From David C. Winters on Mon, 14 Dec 1998
Just discovered the LG, and your column, today. I sent you a message a few minutes ago asking a question; here's a submission.
You finish up your "No Echo During Password Entry" answer in your Issue #35 column with a method for recovering from losing root's password. I've used another method, using LILO.
During boot, when the "LILO boot:" prompt appears, hitting the <TAB> key will give you a list of all of the kernels (by label) that LILO knows about. On my system, I'd see
> LILO boot: > 2.0.30 2.0.30-orig > boot:
("2.0.30-orig" is the default Red Hat 2.0.30-3 kernel on 4.2; "2.0.30" is the label for the kernel I compiled.)
If I append " single" to a kernel label, eg, "2.0.30 single", it'll boot using that kernel but come up in single-user mode. Just calling passwd() will let you change root's password. You then want to use exit() to continue bringing yourself back up to your normal runlevel (3 on my machine).
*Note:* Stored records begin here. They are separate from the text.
Lemma delays_backoff_trace s rq d n :
  delays (backoff_trace s rq d n) = map (backoff d) (seq 0 (n - 1)).
Proof.
  unfold backoff_trace. rewrite delays_app, delays_retries.
  simpl. by rewrite app_nil_r.
Qed.

(** ** Sessions *)

Lemma get_session_eq m : _get_session m = (Ok (current m), acquired m).
Proof.
  unfold current, acquired, _get_session, new_session.
  destruct (_session (self m)) as [s|] eqn:Hs; simpl; [|done].
  destruct (closed m s); simpl; [done|]. by rewrite Hs.
Qed.

Lemma get_session_live m s : live m s -> _get_session m = (Ok s, m).
Proof.
  intros [Hs Ho]. unfold _get_session, closed. by rewrite Hs, Ho.
Qed.

Lemma acquired_live m : live (acquired m) (current m).
Proof.
  unfold live, current, acquired, _get_session, new_session, closed.
  destruct (_session (self m)) as [s|] eqn:Hs; simpl.
  - destruct (sessions m !! s) as [[]|] eqn:Ho; simpl;
      rewrite ?Hs; simpl; try done;
      split; try done; by rewrite lookup_app_r, Nat.sub_diag.
  - split; [done|]. by rewrite lookup_app_r, Nat.sub_diag.
Qed.

Lemma acquired_log m : log (acquired m) = log m.
Proof.
  unfold acquired, _get_session, new_session.
  destruct (_session (self m)) as [s|]; [destruct (closed m s)|]; done.
Qed.

Lemma acquired_config m :
  base_url (self (acquired m)) = base_url (self m) /\
  max_retries (self (acquired m)) = max_retries (self m) /\
  retry_delay (self (acquired m)) = retry_delay (self m).
Proof.
  unfold acquired, _get_session, new_session.
  destruct (_session (self m)) as [s|]; [destruct (closed m s)|]; done.
Qed.

Lemma live_with_log m s l : live m s -> live (with_log m l) s.
Proof. done. Qed.

(** ** One attempt of [call_tool] *)

Section Attempt.

Variable server : nat -> request -> result response.
Variable name : string.
Variable kwargs : gmap string value.

(** An attempt starts by acquiring the session, so it runs the same from a
    machine and from that machine with the session acquired. *)
Lemma attempt_once_acquired i m :
  attempt_once server name kwargs i m =
  attempt_once server name kwargs i (acquired m).
Proof.
  unfold attempt_once, try_except, attempt_body, bind.
  rewrite (get_session_eq m).
  by rewrite (get_session_live (acquired m) (current m)) by apply acquired_live.
Qed.

Lemma step_server_error i m s r t :
  live m s ->
  server (sent (log m)) (call_request (self m) name kwargs) = Ok r ->
  500 <= status r -> text r = Ok t ->
  attempt_once server name kwargs i m =
    let rq := call_request (self m) name kwargs in
    let e := NetworkError ("Server error (HTTP " +:+ str_int (status r)
                           +:+ "): " +:+ t) in
    if Z.of_nat i <? max_retries (self m) - 1
    then
      if (i <? 1024)%nat
      then (Ok (Continue e),
            with_log m (log m ++ [Request s rq;
                                  Sleep (backoff (retry_delay (self m)) i)]))
      else (Raise (OverflowError "int too large to convert to float"),
            with_log m (log m ++ [Request s rq]))
    else (Raise e, with_log m (log m ++ [Request s rq])).
Proof.
  intros Hl Hsrv Hst Ht. run_attempt.
  rewrite (get_session_live m s Hl); simpl. rewrite Hsrv; simpl.
  destruct (Z.leb_spec 500 (status r)); [|lia]. rewrite Ht; simpl.
  destruct (Z.of_nat i <? max_retries (self m) - 1); simpl; [|done].
  destruct (i <? 1024)%nat; simpl; [|done].
  by rewrite <- app_assoc.
Qed.

Lemma step_connector_error i m s str :
  live m s ->
  server (sent (log m)) (call_request (self m) name kwargs)
    = Raise (ClientConnectorError str) ->
  attempt_once server name kwargs i m =
    let rq := call_request (self m) name kwargs in
    let e := NetworkError ("Connection error: " +:+ str +:+ ". "
                           +:+ "Is the bridge server running at "
                           +:+ base_url (self m) +:+ "?") in
    if Z.of_nat i <? max_retries (self m) - 1
    then
      if (i <? 1024)%nat
      then (Ok (Continue e),
            with_log m (log m ++ [Request s rq;
                                  Sleep (backoff (retry_delay (self m)) i)]))
      else (Raise (OverflowError "int too large to convert to float"),
            with_log m (log m ++ [Request s rq]))
    else (Raise e, with_log m (log m ++ [Request s rq])).
Proof.
  intros Hl Hsrv. run_attempt.
  rewrite (get_session_live m s Hl); simpl. rewrite Hsrv; simpl.
  destruct (Z.of_nat i <? max_retries (self m) - 1); simpl; [|done].
  destruct (i <? 1024)%nat; simpl; [|done].
  by rewrite <- app_assoc.
Qed.

Lemma step_client_error i m s r t :
  live m s ->
  server (sent (log m)) (call_request (self m) name kwargs) = Ok r ->
  400 <= status r < 500 -> text r = Ok t ->
  attempt_once server name kwargs i m =
    (Raise (NetworkError ("Client error (HTTP " +:+ str_int (status r)
                          +:+ "): " +:+ t)),
     with_log m (log m ++ [Request s (call_request (self m) name kwargs)])).
Proof.
  intros Hl Hsrv Hst Ht. run_attempt.
  rewrite (get_session_live m s Hl); simpl. rewrite Hsrv; simpl.
  destruct (Z.leb_spec 500 (status r)); [lia|].
  destruct (Z.leb_spec 400 (status r)); [|lia].
  by rewrite Ht.
Qed.

Lemma step_body i m s r d :
  live m s ->
  server (sent (log m)) (call_request (self m) name kwargs) = Ok r ->
  status r < 400 -> json r = Ok (PDict d) ->
  attempt_once server name kwargs i m =
    let m' := with_log m (log m ++ [Request s (call_request (self m) name kwargs)]) in
    if truthy (dict_get d "success" PNone)
    then (Ok (Return (dict_get d "result" PNone)), m')
    else (Raise (ToolExecutionError name
                   (dict_get d "error" (PStr "Unknown error"))), m').
Proof.
  intros Hl Hsrv Hst Hj. run_attempt.
  rewrite (get_session_live m s Hl); simpl. rewrite Hsrv; simpl.
  destruct (Z.leb_spec 500 (status r)); [lia|].
  destruct (Z.leb_spec 400 (status r)); [lia|].
  rewrite Hj; simpl.
  by destruct (truthy (dict_get d "success" PNone)).
Qed.

(** ** The retry loop *)

Lemma loop_acquired attempt rest last m :
  call_tool_loop server name kwargs (attempt :: rest) last m =
  call_tool_loop server name kwargs (attempt :: rest) last (acquired m).
Proof. simpl. unfold bind. by rewrite attempt_once_acquired. Qed.

(** If the attempts [j, ..., j+k-1] all end in [continue], the loop reaches
    attempt [j+k] with the last of their errors recorded. *)
Lemma loop_continue (st : nat -> machine) (err : nat -> exn) k :
  forall j rest last,
    (forall i, (j <= i < j + k)%nat ->
       attempt_once server name kwargs i (st i)
         = (Ok (Continue (err i)), st (S i))) ->
    call_tool_loop server name kwargs (seq j k ++ rest) last (st j) =
    call_tool_loop server name kwargs rest
      (match k with O => last | S k' => Some (err (j + k')%nat) end)
      (st (j + k)%nat).
Proof.
  induction k as [|k IH]; intros j rest last Hstep.
  - simpl. by rewrite Nat.add_0_r.
  - simpl. unfold bind at 1. rewrite Hstep by lia.
    rewrite IH by (intros i Hi; apply Hstep; lia).
    replace (S j + k)%nat with (j + S k)%nat by lia.
    destruct k as [|k']; [by rewrite Nat.add_0_r|].
    by replace (S j + k')%nat with (j + S k')%nat by lia.
Qed.

Lemma call_tool_eq m :
  call_tool server name kwargs m =
  call_tool_loop server name kwargs
    (seq 0 (Z.to_nat (max_retries (self m)))) None m.
Proof. done. Qed.

(** With at least one attempt allowed, [call_tool] starts with attempt 0 on
    the acquired session. *)
Lemma call_tool_first m :
  1 <= max_retries (self m) ->
  call_tool server name kwargs m =
  call_tool_loop server name kwargs
    (0%nat :: seq 1 (Z.to_nat (max_retries (self m)) - 1)) None (acquired m).
Proof.
  intros Hn. rewrite call_tool_eq.
  destruct (Z.to_nat (max_retries (self m))) as [|n] eqn:E; [lia|].
  simpl seq. rewrite Nat.sub_0_r. apply loop_acquired.
Qed.

Lemma before_live m k : live (before name kwargs m k) (current m).
Proof. apply live_with_log, acquired_live. Qed.

Lemma before_sent m k : sent (log (before name kwargs m k)) = (sent (log m) + k)%nat.
Proof. simpl. by rewrite sent_app, sent_retries. Qed.

Lemma before_request m k :
  call_request (self (before name kwargs m k)) name kwargs
  = call_request (self m) name kwargs.
Proof.
  unfold call_request; simpl. by destruct (acquired_config m) as (-> & _).
Qed.

Lemma before_0 m : before name kwargs m 0 = acquired m.
Proof.
  unfold before, with_log, retries; simpl. rewrite app_nil_r.
  rewrite <- (acquired_log m). by destruct (acquired m).
Qed.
I'm well aware of this technique. However, using 'init=/bin/sh' will work in cases where 'single' won't.
Some systems have their 'single user' mode entries in /etc/inittab set to call an 'sulogin' command --- which requires a root password. Ooops!
I glossed over the details due to my own time constraints.
Useful, but a large security hole. Unless you secure it, anyone sitting down on console can reboot the machine and come up as root. To close this hole off, chmod() /etc/lilo.conf to 600 (or 660 if it's owned root:root) and add the "restricted" and "password=<some_password>" lines, like the following example /etc/lilo.conf file:
boot=/dev/sda map=/boot/map install=/boot/boot.b prompt timeout=50 restricted password=AnswerGuy image=/boot/vmlinuz label=2.0.30 root=/dev/sda2 initrd=/boot/initrd read-only image=/boot/vmlinuz-2.0.30-orig label=orig root=/dev/sda2 initrd=/boot/initrd read-only
Run lilo(), then reboot. Entering "2.0.30 single" will get you to a password prompt. When you enter "AnswerGuy", the LILO password won't be echod to the screen as per normal for entering passwords, and LILO will bring you up as root.
This obviously requires remembering yet another password, but it's something to look into because, by default, LILO isn't password-protected on the Debian or Red Hat distributions I've used.
Also quite right.
The principle problem with this is that it doesn't prevent the user from booting from a floppy (such as a Tom's Root/Boot (http://www.toms.net/rb) or even just an MS-DOS diskette with a disk/hex editor).
Some PC's have the ability to "lock out" the floppy drive and protect the CMOS with a password. That helps. However, it isn't much help. Many (possibly most) BIOS/CMOS sets have "backdoors" such that their support technicians can help customers "get back into" their systems. This is a bad idea --- but seems to be pretty common. In addition it's possible to open the system case and temporarily remove or short (with a resistor) the battery on the motherboard, or remove the clock chip (where the CMOS data, including the password, is stored).
So, to achieve any semblence of console security you must at least do the following:
- Lock the PC in a cabinet, closet or case (or install one or more locking bolts in the case.)
- Verify that the BIOS has no back door (how?) or replace the BIOS with a custom one or one that has been audited and verified by some trusted party as having no back doors.
- Disable floppy and CD-ROM boot.
- Enable CMOS password protection to prevent changes to the boot and other CMOS settings.
Debian: Whatever version was current two years ago; we switched to RH. Red Hat: 4.2
Thanks for the prompting.
I personally like the design of the Corel Netwinder (StrongARM/RISC based "thin clients" or "network computers" with embedded Red Hat Linux and KDE), and the Igel "Etherterm/Ethermulation" (PC based X Terminal, thin client, and character mode ethernet terminals, with custom embedded Linux --- and Java, Netscape and other optional tools on solid state disks).
- Corel Computing, a division of Corel Software, Inc:
- Igel USA:
These systems are specifically designed with no support for removable media. This makes this much better suited to deployment in hostile user environments (such as libraries, kiosks, Internet cafes, public access and college computing labs).
It is unfortunate that these systems are currently a bit more expensive than similarly powered PC's. Since they are currently produced in somewhat volumes and they are currently niche markets, they command a higher margin and don't benefit from the full economies of scale.
However, that's the main reason I don't own any of these.
(Another advantage to these systems, over and above security, is that they offer much less power draw and much quieter operation than standard PC's with that incessant fan and disk noise).